By Merilyn Jackson
For THE PHILADELPHIA INQUIRER
The first time I reviewed London's BalletBoyz, for their 2003 American debut, I said they were too cute for words, though I did think of a few: gymnastic, marvelous, elegant. Now, I add exciting.
Their new show, theTalent, touring worldwide, kicked off its American leg at Dance Celebration's 2014 series Thursday night at the Annenberg Center for the Performing Arts, and it's more than exciting. It's thrilling.
Former principal Royal Ballet dancers Michael Nunn and William Trevitt left the Royal in 1999 to form their own company, George Piper (their middle names) Dances. But a BBC-imposed nickname, BalletBoyz, was harder to flick away than toilet paper on a wet jazz shoe. It stuck.

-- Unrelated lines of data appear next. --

Definition custom_score (g : game) (p : player) : py score :=
  if is_loser g p then Val NegInf
  else if is_winner g p then Val PosInf
  else
    let own_moves := Z.of_nat (List.length (get_legal_moves g (Some p))) in
    let opp_moves :=
      Z.of_nat (List.length (get_legal_moves g (Some (get_opponent g p)))) in
    let remaining_moves := width g * height g - move_count g in
    let location := get_player_location g p in
    let center := (width g / 2, height g / 2) in
    match lecture_heuristic_improved own_moves opp_moves remaining_moves with
    | Exn e => Exn e
    | Val lecture_score_improved =>
        match survival_heuristic own_moves remaining_moves with
        | Exn e => Exn e
        | Val survival_score =>
            match positional_heuristic location center remaining_moves with
            | Exn e => Exn e
            | Val positional_score =>
                Val (score_add_fin (lecture_score_improved + survival_score)%Qc
                                   positional_score)
            end
        end
    end.
End Heuristic.

(** ** The agent *)

Section Agent.
Context {game player : Type} `{B : Board game player}.

(** [CustomPlayer.__init__].  [score_fn] holds [self.score], already
    applied to the agent itself: the search only ever calls
    [self.score(game, self)]. *)
Record CustomPlayer : Type := {
  search_depth : Z;
  score_fn : game -> py score;
  iterative : bool;
  method : string;
  TIMER_THRESHOLD : Q
}.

This company iteration has 10 breathlessly matchless men with the most exquisite foot, torso, and arm articulations and noiseless landings.
In Liam Scarlett's ethereal "Serpent," the men wear tights with built-in kneepads for the arduous floor work. To a riveting Max Richter score, they lie on their sides, backs to the audience, waving their perpendicular arms like sea snakes. Once on their feet, their athletic lifts and drops are measured, and as couples they face off adversarially in hand-to-hand-contact improv and head butts.
Facing upstage, the tallest, Adam Kirkham, begins a chain of men in descending height, locking arms around the next one's neck and leaning back until Matthew Rees arrives, looks them over, and decides not to join.
For his macho "Fallen," Russell Maliphant uses the beautifully driven rhythms of film-score composer Armand Amar. In what could be military or prison garb, five dancers form a tight wheel turning clockwise while the other five circle them in the opposite direction. Elevated fish dives required a third dancer to hold the chest of the upended, perfectly rigid dancer. And Andrea Carrucciu's sinewy solo, his impeccably pointed feet, mesmerized. The dark work ends as it began. No one has escaped the circle, whatever it represents.
Michael Hull lit both works, creating many sculptural effects on the men's muscularity.